Correlation between LOAD1 models and human AD modules
Reading Gene Expression Count matrix of LOAD1 cohort from Previous Lesson
load("../results/DEAnalysis_LOAD1.Rdata")
First, check the data:
head(DE_LOAD1.df)
symbol EntrezGene baseMean log2FoldChange lfcSE
ENSMUSG00000000001 Gnai3 14679 2587.33246 -0.027251874 0.05341582
ENSMUSG00000000028 Cdc45 12544 96.38913 -0.086316094 0.19815501
ENSMUSG00000000031 H19 14955 23.15992 -0.402670365 0.47978365
ENSMUSG00000000037 Scml2 107815 94.24871 -0.093235144 0.23666227
ENSMUSG00000000049 Apoh 11818 11.94380 -0.220259366 0.59500274
ENSMUSG00000000056 Narf 67608 3464.49361 0.009537733 0.05167193
stat pvalue padj model sex age
ENSMUSG00000000001 -0.5101836 0.6099228 0.9968456 APOE4 male 4
ENSMUSG00000000028 -0.4355989 0.6631278 0.9968456 APOE4 male 4
ENSMUSG00000000031 -0.8392749 0.4013151 0.9932419 APOE4 male 4
ENSMUSG00000000037 -0.3939586 0.6936116 0.9968456 APOE4 male 4
ENSMUSG00000000049 -0.3701821 0.7112468 0.9968456 APOE4 male 4
ENSMUSG00000000056 0.1845825 0.8535565 0.9968456 APOE4 male 4
unique(DE_LOAD1.df$model)
[1] "APOE4" "Trem2" "APOE4Trem2"
unique(DE_LOAD1.df$sex)
[1] "male" "female"
unique(DE_LOAD1.df$age)
[1] 4 8 12
Perform the correlation analysis
We directly input logFC table DE_LOAD1.df
to corr_function
:
order.model <- c("APOE4 (Male)", "APOE4 (Female)","Trem2 (Male)", "Trem2 (Female)","APOE4Trem2 (Male)", "APOE4Trem2 (Female)")
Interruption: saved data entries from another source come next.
(** * FlexibleConnectedPositionStrategy: a shallow embedding

    Source: [src/cdk/overlay/position/flexible-connected-position-strategy.ts].

    Modelling conventions.
    - A JavaScript [number] is an exact rational ([Q]); [Math.floor] is
      [Qfloor], [Math.min]/[Math.max] are [Qmin]/[Qmax], the strict
      comparison [===] on numbers is [Qeq_bool].  [NaN] and the infinities
      are outside the model (the only division is by the literal 2).
    - String-literal unions (['start' | 'center' | 'end'], ...) are strings,
      as they are at run time.
    - A position object is referred to by a reference ([PosRef]); the objects
      themselves live in an immutable store, so that [indexOf] compares
      identities, as [===] does on objects.
    - A style declaration is a finite map from property names to values.
    - An exception is an explicit outcome next to the state reached when it
      was thrown. *)

From Stdlib Require Import QArith Qround Qminmax List Bool Lqa.
From stdpp Require Import base option gmap strings.
Import ListNotations.

Local Open Scope Q_scope.
Local Open Scope string_scope.

(** ** Numbers *)

(** [a < b] on numbers, as a boolean. *)
Definition Qltb (a b : Q) : bool := negb (Qle_bool b a).

(** [Math.floor]. *)
Definition Math_floor (q : Q) : Q := inject_Z (Qfloor q).

(** Truthiness of a number: everything but [0] (and [NaN], not modelled). *)
Definition truthy (q : Q) : bool := negb (Qeq_bool q 0).

(** ** Geometry primitives *)

Record Point := mkPoint { x : Q; y : Q }.

Record ClientRect := mkRect {
  top : Q; right : Q; bottom : Q; left : Q; width : Q; height : Q
}.

(** [BoundingBoxRect]: [_calculateBoundingBoxRect] leaves the edges it does
    not compute [undefined]. *)
Record BoundingBoxRect := mkBox {
  bb_top : option Q; bb_left : option Q; bb_bottom : option Q; bb_right : option Q;
  bb_width : Q; bb_height : Q
}.

Record ViewportScrollPosition := mkScroll { scroll_top : Q; scroll_left : Q }.

Record Size := mkSize { sz_width : Q; sz_height : Q }.

(** [ConnectedPosition].  [panelClass] is left out: CSS classes play no part
    in the geometry. *)
Record ConnectedPosition := mkPos {
  originX : string; originY : string;
  overlayX : string; overlayY : string;
  weight : option Q; offsetX : option Q; offsetY : option Q
}.

Record OverlayFit := mkFit {
  visibleArea : Q;
  isCompletelyWithinViewport : bool;
  fitsInViewportVertically : bool;
  fitsInViewportHorizontally : bool
}.

(** [getRoundedBoundingClientRect] *)
Definition getRoundedBoundingClientRect (clientRect : ClientRect) : ClientRect :=
  {| top := Math_floor (top clientRect);
     right := Math_floor (right clientRect);
     bottom := Math_floor (bottom clientRect);
     left := Math_floor (left clientRect);
     width := Math_floor (width clientRect);
     height := Math_floor (height clientRect) |}.

(** [_subtractOverflows(length, ...overflows)]: a [reduce] over the rest
    arguments, starting from [length]. *)
Definition _subtractOverflows (length : Q) (overflows : list Q) : Q :=
  fold_left (fun currentValue currentOverflow => currentValue - Qmax currentOverflow 0)
            overflows length.

(** [_getOffset(position, axis)], with the strategy's default offset as an
    argument. *)
Definition _getOffset (default_ : Q) (positionOffset : option Q) : Q :=
  match positionOffset with
  | None => default_
  | Some o => o
  end.

(** [if (offset) { coordinate += offset; }] *)
Definition plusOffset (coordinate offset : Q) : Q :=
  if truthy offset then coordinate + offset else coordinate.

(** The [visibleWidth] and [visibleHeight] of [_getOverlayFit]; [dOffsetX]
    and [dOffsetY] are the strategy's [_offsetX] and [_offsetY]. *)
Definition visibleWidth (dOffsetX : Q) (point : Point)
    (rawOverlayRect viewport : ClientRect) (position : ConnectedPosition) : Q :=
  let overlay := getRoundedBoundingClientRect rawOverlayRect in
  let x0 := plusOffset (x point) (_getOffset dOffsetX (offsetX position)) in
  let leftOverflow := 0 - x0 in
  let rightOverflow := (x0 + width overlay) - width viewport in
  _subtractOverflows (width overlay) [leftOverflow; rightOverflow].

Definition visibleHeight (dOffsetY : Q) (point : Point)
    (rawOverlayRect viewport : ClientRect) (position : ConnectedPosition) : Q :=
  let overlay := getRoundedBoundingClientRect rawOverlayRect in
  let y0 := plusOffset (y point) (_getOffset dOffsetY (offsetY position)) in
  let topOverflow := 0 - y0 in
  let bottomOverflow := (y0 + height overlay) - height viewport in
  _subtractOverflows (height overlay) [topOverflow; bottomOverflow].

(** [_getOverlayFit] *)
Definition _getOverlayFit (dOffsetX dOffsetY : Q)
    (point : Point) (rawOverlayRect viewport : ClientRect)
    (position : ConnectedPosition) : OverlayFit :=
  let overlay := getRoundedBoundingClientRect rawOverlayRect in
  let visibleWidth := visibleWidth dOffsetX point rawOverlayRect viewport position in
  let visibleHeight := visibleHeight dOffsetY point rawOverlayRect viewport position in
  let visibleArea := visibleWidth * visibleHeight in
  {| visibleArea := visibleArea;
     isCompletelyWithinViewport := Qeq_bool (width overlay * height overlay) visibleArea;
     fitsInViewportVertically := Qeq_bool visibleHeight (height overlay);
     fitsInViewportHorizontally := Qeq_bool visibleWidth (width overlay) |}.

(** ** Values crossing the boundary *)

(** A [number | string | undefined] value, as the overlay config's
    [minWidth], [minHeight], [maxWidth] and [maxHeight] are. *)
Inductive JsVal :=
| JUndefined
| JNum (q : Q)
| JStr (s : string).

(** A number that may be [NaN] (what [parseFloat] returns). *)
Inductive JsNumber :=
| NaN
| Num (q : Q).

(** A CSS property value.  Numbers inside template strings are kept as
    numbers: [CssPx q] is the string [`${q}px`], [CssTransform] the trimmed
    concatenation of the [translateX]/[translateY] parts. *)
Inductive Css :=
| CssLit (s : string)
| CssPx (q : Q)
| CssTransform (tx ty : option Q).

Record OverlayConfig := mkConfig {
  minWidth : JsVal; minHeight : JsVal; maxWidth : JsVal; maxHeight : JsVal
}.

(** DOM elements and position objects are known by their identity. *)
Definition Element := nat.
Definition PosRef := nat.

(** An [OverlayReference] is its host element and its pane; two references
    are the same overlay exactly when they have the same elements. *)
Record OverlayReference := mkOverlayRef { hostElement : Element; overlayElement : Element }.

Definition OverlayReference_eqb (a b : OverlayReference) : bool :=
  Nat.eqb (hostElement a) (hostElement b) && Nat.eqb (overlayElement a) (overlayElement b).

(** [FlexibleConnectedPositionStrategyOrigin] *)
Inductive Origin :=
| OriginElementRef (nativeElement : Element)
| OriginElement (element : Element)
| OriginPoint (px py : Q) (pwidth pheight : option Q).

Record ScrollingVisibility := mkVisibility {
  isOriginClipped : bool; isOriginOutsideView : bool;
  isOverlayClipped : bool; isOverlayOutsideView : bool
}.

(** [ConnectedOverlayPositionChange] *)
Record ConnectedOverlayPositionChange := mkChange {
  connectionPair : PosRef;
  scrollableViewProperties : ScrollingVisibility
}.

(** What the collaborators answer while one call runs: the platform, the
    build flag, the document, the viewport ruler, the elements' live
    rectangles, the overlay reference and the subscribers of
    [positionChanges]. *)
Record Env := mkEnv {
  isBrowser : bool;
  ngDevMode : bool;
  clientWidth : Q;
  clientHeight : Q;
  getViewportScrollPosition : ViewportScrollPosition;
  getBoundingClientRect : Element -> ClientRect;
  isRtl : bool;
  getConfig : OverlayConfig;
  containerTop : Q;
  observers : nat;
  scrollVisibility : ScrollingVisibility
}.

(** The same surroundings with another layout direction. *)
Definition withDirection (rtl : bool) (e : Env) : Env :=
  mkEnv (isBrowser e) (ngDevMode e) (clientWidth e) (clientHeight e)
    (getViewportScrollPosition e) (getBoundingClientRect e) rtl (getConfig e)
    (containerTop e) (observers e) (scrollVisibility e).

(** How a call ends. *)
Inductive Outcome :=
| Returned
| Threw (message : string).

(** ** The strategy instance

    The private fields the positioning code reads or writes, followed by the
    two things it writes to outside itself: the inline styles of the DOM
    elements ([dom]) and the events sent to [positionChanges] ([emitted],
    latest first). *)
Record Strategy := mkStrategy {
  _overlayRef : option OverlayReference;
  _isInitialRender : bool;
  _lastBoundingBoxSize : Size;
  _isPushed : bool;
  _canPush : bool;
  _growAfterOpen : bool;
  _hasFlexibleDimensions : bool;
  _positionLocked : bool;
  _originRect : ClientRect;
  _overlayRect : ClientRect;
  _viewportRect : ClientRect;
  _viewportMargin : Q;
  _preferredPositions : list PosRef;
  _origin : Origin;
  _pane : option Element;
  _boundingBox : option Element;
  _isDisposed : bool;
  _lastPosition : option PosRef;
  _resizeSubscription : bool;
  _offsetX : Q;
  _offsetY : Q;
  _previousPushAmount : option Point;
  dom : gmap Element (gmap string Css);
  emitted : list ConnectedOverlayPositionChange
}.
correlation_for_plot <- corr_function(DE_LOAD1.df)
head(correlation_for_plot)
# A tibble: 6 × 10
cluster cluster_label module model sex age correlation p_value significant
<chr> <fct> <fct> <chr> <chr> <int> <dbl> <dbl> <lgl>
1 Consen… "Consensus C… TCXbl… APOE4 fema… 4 -0.0251 3.37e-1 FALSE
2 Consen… "Consensus C… PHGye… APOE4 fema… 4 -0.148 2.34e-5 TRUE
3 Consen… "Consensus C… IFGye… APOE4 fema… 4 0.0911 1.86e-2 TRUE
4 Consen… "Consensus C… TCXbl… APOE4 fema… 8 -0.0230 3.79e-1 FALSE
5 Consen… "Consensus C… PHGye… APOE4 fema… 8 -0.110 1.73e-3 TRUE
6 Consen… "Consensus C… IFGye… APOE4 fema… 8 -0.0566 1.45e-1 FALSE
# ℹ 1 more variable: model_sex <fct>
Visualize the correlation plot
#range of correlation
range(correlation_for_plot$correlation)
[1] -0.2256401 0.1073370
magora_corrplot(correlation_for_plot,0.25)
What do you conclude from this plot?
Key Points
AMP-AD gene modules represent major transcriptomic heterogeneity in AD.
Correlation of logFC is a practical approach for human-mouse alignment of AD-associated transcriptomic signatures.